Brief → Return, from the material below, each line in which "exact" occurs.

Given entries →
————————
Lemma block_frequencies_spec data syms :
  bytes_ok data → covers data 0 syms (len data) → len data < 2147483648 →
  ∃ ll d, block_frequencies syms = Ret (ll, d) ∧ length ll = 288%nat ∧ length d = 30%nat ∧ Forall (λ f, 0 ≤ f) ll ∧ Forall (λ f, 0 ≤ f) d ∧
    (∀ s x, s ∈ syms → x = lit_symbol s ∨ x = 256 → ∃ f, ll !! Z.to_nat x = Some f ∧ 0 < f) ∧
    (∃ f, ll !! 256%nat = Some f ∧ 0 < f) ∧
    (∀ s x, s ∈ syms → x ∈ dist_symbols s → ∃ f, d !! Z.to_nat x = Some f ∧ 0 < f) ∧
    ll !! 286%nat = Some 0 ∧ ll !! 287%nat = Some 0.
Proof.
  intros Hb Hc Hn. pose proof (covers_le _ _ _ _ Hc ltac:(lia)) as Hlen. unfold block_frequencies.
  rewrite (replicate_seq 288), (replicate_seq 30), (count_syms_spec data syms 0 (len data)) by (done || (intros k Hk; lia)).
  cbn [outcome_bind fst snd]. set (lits := lit_symbol <$> syms). set (dists := syms ≫= dist_symbols).
  assert (∀ x, tally lits x ≤ len syms) as Hls by (intros x; pose proof (tally_le lits x) as H; unfold len in *; subst lits; by rewrite length_fmap in H).
  rewrite bump32_seq by (pose proof (tally_nonneg lits (Z.of_nat (Z.to_nat 256))); specialize (Hls (Z.of_nat (Z.to_nat 256))); lia).
  cbn [outcome_bind]. eexists _, _. split; [done|].
  pose proof (symbols_range data 0 syms (len data) Hb Hc) as Hr.
  assert (∀ k F, (k < 288)%nat → ((λ k, 0 + tally lits (Z.of_nat k) + (if bool_decide (k = Z.to_nat 256) then 1 else 0)) <$> seq 0 288) !! k = Some F ↔
     F = tally lits (Z.of_nat k) + (if bool_decide (k = Z.to_nat 256) then 1 else 0)) as Hll.
  { intros k F Hk. rewrite list_lookup_fmap, lookup_seq_lt by done. cbn [fmap option_fmap option_map]. split; [intros [= <-]; lia|intros ->; f_equal; lia]. }
  assert (∀ k, (286 ≤ k)%nat → tally lits (Z.of_nat k) = 0) as Hzero.
  { intros k Hk. subst lits. clear -Hr Hk. induction Hr as [|s syms [Hs _] _ IH]; [done|]. rewrite fmap_cons, tally_cons, bool_decide_false by lia. lia. }
  split_and!.
  - by rewrite length_fmap, length_seq.
  - by rewrite length_fmap, length_seq.
  - apply Forall_fmap, Forall_true. intros k. cbn. pose proof (tally_nonneg lits (Z.of_nat k)). destruct (bool_decide _); lia.
  - apply Forall_fmap, Forall_true. intros k. cbn. pose proof (tally_nonneg dists (Z.of_nat k)). lia.
  - intros s x Hs Hx. rewrite Forall_forall in Hr. destruct (Hr s Hs) as [Hl _]. eexists. rewrite Hll by lia. split; [done|].
    destruct Hx as [-> | ->]; [|rewrite bool_decide_true by done; pose proof (tally_nonneg lits (Z.of_nat (Z.to_nat 256))); lia].
    rewrite Z2Nat.id by lia. pose proof (tally_in lits (lit_symbol s) ltac:(apply list_elem_of_fmap; by exists s)). destruct (bool_decide _); lia.
  - eexists. rewrite Hll by lia. split; [done|]. rewrite bool_decide_true by done. pose proof (tally_nonneg lits (Z.of_nat 256)). lia.
  - intros s x Hs Hx. rewrite Forall_forall in Hr. destruct (Hr s Hs) as [_ Hd]. rewrite Forall_forall in Hd. specialize (Hd x Hx). cbv beta in Hd.
    eexists. rewrite list_lookup_fmap, lookup_seq_lt by lia. split; [done|]. cbn [Nat.add]. rewrite Z2Nat.id by lia.
    pose proof (tally_in dists x ltac:(apply list_elem_of_bind; by exists s)). lia.
  - rewrite Hll by lia. rewrite bool_decide_false by (intros H; apply (f_equal Z.of_nat) in H; rewrite Z2Nat.id in H by done; lia). by rewrite Hzero by lia.
  - rewrite Hll by lia. rewrite bool_decide_false by (intros H; apply (f_equal Z.of_nat) in H; rewrite Z2Nat.id in H by done; lia). by rewrite Hzero by lia.
Qed.

(** ** The lengths of the two codes *)

Lemma fits_15 n : (n ≤ 512)%nat → (n ≤ 2 ^ Z.to_nat 15)%nat.
Proof. intros Hn. apply (Nat.le_trans _ (2 ^ 9)); [exact Hn|]. apply Nat.pow_le_mono_r; lia. Qed.

Lemma distance_lengths_spec F :
  length F = 30%nat → Forall (λ f, 0 ≤ f) F →
  ∃ D, distance_lengths F = Ret D ∧ length D = 30%nat ∧ Forall (λ l, 0 ≤ l ≤ 15) D ∧ kraft D ∧
    (∀ s f, F !! s = Some f → 0 < f → ∃ l, D !! s = Some l ∧ 1 ≤ l).
Proof.
  intros Hl HF. destruct (limited_lengths_spec F 15) as (D & E & Hlen & Hr & Hk & Hpos & _); [done|lia|apply fits_15; lia|lia|].
  unfold distance_lengths. rewrite E. cbn [outcome_bind]. destruct (forallb _ D) eqn:Ez.
  - assert (Forall (λ x, x = 0) D) as HD by (apply Forall_forall; intros x Hx; rewrite forallb_forall in Ez; apply Z.eqb_eq, Ez; by apply list_elem_of_In).
    assert (D = replicate 30 0) as ->.
    { apply list_eq_same_length with 30%nat; [by rewrite length_replicate|congruence|]. intros i x y Hi Hx Hy. rewrite lookup_replicate_2 in Hy by done.
      pose proof (Forall_lookup_1 _ _ _ _ HD Hx). simplify_eq. done. }
    rewrite !store_ok by done. cbn [outcome_bind]. rewrite store_ok by done. eexists. split; [done|]. split; [done|].
    split; [apply Forall_insert; [|lia]; apply Forall_insert; [|lia]; apply Forall_replicate; lia|].
    split; [vm_compute; discriminate|]. intros s f Hs Hf. destruct (Hpos s f Hs Hf) as (l & Hl' & H1). apply lookup_replicate in Hl' as [-> _]. lia.
  - exists D. split_and!; try done. congruence.
Qed.

(** ** The header *)

Lemma zeros_after lens (m n : nat) :
  (∀ j, Z.of_nat m ≤ j < Z.of_nat n → length_at lens j = 0) → (length lens ≤ n)%nat → Forall (λ x, x = 0) (drop m lens).
Proof.
  intros Hz Hn. apply Forall_lookup. intros i x Hx. rewrite lookup_drop in Hx. pose proof (lookup_lt_Some _ _ _ Hx).
  specialize (Hz (Z.of_nat (m + i)) ltac:(lia)). unfold length_at in Hz. by rewrite Nat2Z.id, Hx in Hz.
Qed.

Lemma slice_take {A} (l : list A) (n : Z) : 0 ≤ n ≤ len l → slice l 0 n = Ret (take (Z.to_nat n) l).
Proof. intros Hn. rewrite slice_ok by lia. by rewrite drop_0, Z.sub_0_r. Qed.

(** The code for the lengths [V]: its lengths and what they serve. *)
Lemma length_code_spec es :
  Forall (λ e : rle, 0 ≤ e.1.1 ≤ 18) es → len es < 1000 →
  ∃ freq cl codes t, for_each count_rle es (replicate 19 0) = Ret freq ∧ length_limited_huffman freq 7 = Ret cl ∧ canonical_codes cl = Ret codes ∧
    from_lengths cl = Ret (Ok t) ∧ length cl = 19%nat ∧ Forall (λ l, 0 ≤ l ≤ 7) cl ∧
    PrefixCode codes cl t (has_word cl) (canonical_word cl) ∧ Forall (λ e : rle, has_word cl e.1.1) es.
Proof.
  intros Hes Hlen. set (occ := (λ e : rle, e.1.1) <$> es).
  assert (for_each count_rle es (replicate 19 0) = for_each bump32 occ (replicate 19 0)) as E.
  { subst occ. generalize (replicate 19 0). clear. induction es as [|e es IH]; intros f; [done|]. cbn [for_each fmap list_fmap]. unfold count_rle at 1.
    destruct (bump32 e.1.1 f); [apply IH|done]. }
  assert (len occ = len es) as El by (unfold len, occ; by rewrite length_fmap).
  rewrite E, (replicate_seq 19), count_occurrences;
    [|subst occ; apply Forall_fmap; eapply Forall_impl; [exact Hes|]; intros x Hx; cbn in *; lia|intros k Hk; pose proof (tally_le occ (Z.of_nat k)); lia].
  set (freq := _ <$> seq 0 19). assert (length freq = 19%nat) as Hf by (unfold freq; by rewrite length_fmap, length_seq).
  destruct (limited_lengths_spec freq 7) as (cl & Ecl & Hl & Hr & Hk & Hpos & _);
    [unfold freq; apply Forall_fmap, Forall_true; intros k; cbn; pose proof (tally_nonneg occ (Z.of_nat k)); lia|lia|rewrite Hf; vm_compute; lia|lia|].
  assert (lengths_ok cl) as Hok by (split; [eapply Forall_impl; [exact Hr|]; intros x Hx; cbv beta in *; lia|unfold len; lia]).
  destruct (canonical_codes_spec cl Hok Hk) as (codes & Ec & Hn). destruct (from_lengths_table cl Hok) as (t & Et & Ht).
  exists freq, cl, codes, t. split_and!; try done.
  - pose proof (canonical_prefix_code cl [] codes t (Forall_nil_2 _)) as H. rewrite !app_nil_r in H. by apply H.
  - apply Forall_forall. intros e He. rewrite Forall_forall in Hes. specialize (Hes e He). cbv beta in Hes.
    assert (freq !! Z.to_nat e.1.1 = Some (0 + tally occ e.1.1)) as Hfreq.
    { unfold freq. rewrite list_lookup_fmap, lookup_seq_lt by lia. cbn. do 3 f_equal. lia. }
    pose proof (tally_in occ e.1.1 ltac:(subst occ; apply list_elem_of_fmap; by exists e)).
    destruct (Hpos _ _ Hfreq ltac:(lia)) as (l & Hl1 & Hl2). split; [lia|]. unfold length_at. by rewrite Hl1.
Qed.

Lemma decodes_syms P es Q : decodes P es Q → Forall (λ e : rle, 0 ≤ e.1.1 ≤ 18) es.
Proof. induction 1 as [|P e es Q He _ IH]; constructor; [|done]. destruct e as [[sym x] b]. unfold rle_ok in He. cbn. lia. Qed.

Lemma decodes_writes codes cl t P es Q :
  decodes P es Q → PrefixCode codes cl t (has_word cl) (canonical_word cl) → Forall (λ e : rle, has_word cl e.1.1) es →
  writes (for_each (write_rle codes cl) es) (es ≫= rle_bits (canonical_word cl)).
Proof.
  intros Hd HP. induction Hd as [|P e es Q He _ IH]; intros Hu; [intros bw Hok; exists bw; by rewrite app_nil_r|].
  apply Forall_cons in Hu as [Hue Hu]. cbn [for_each mbind list_bind]. apply (writes_then (write_rle codes cl e)); [|by apply IH].
  by eapply write_rle_writes.
Qed.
————————
Reply →
Proof. intros Hn. apply (Nat.le_trans _ (2 ^ 9)); [exact Hn|]. apply Nat.pow_le_mono_r; lia. Qed.
    [|subst occ; apply Forall_fmap; eapply Forall_impl; [exact Hes|]; intros x Hx; cbn in *; lia|intros k Hk; pose proof (tally_le occ (Z.of_nat k)); lia].
  assert (lengths_ok cl) as Hok by (split; [eapply Forall_impl; [exact Hr|]; intros x Hx; cbv beta in *; lia|unfold len; lia]).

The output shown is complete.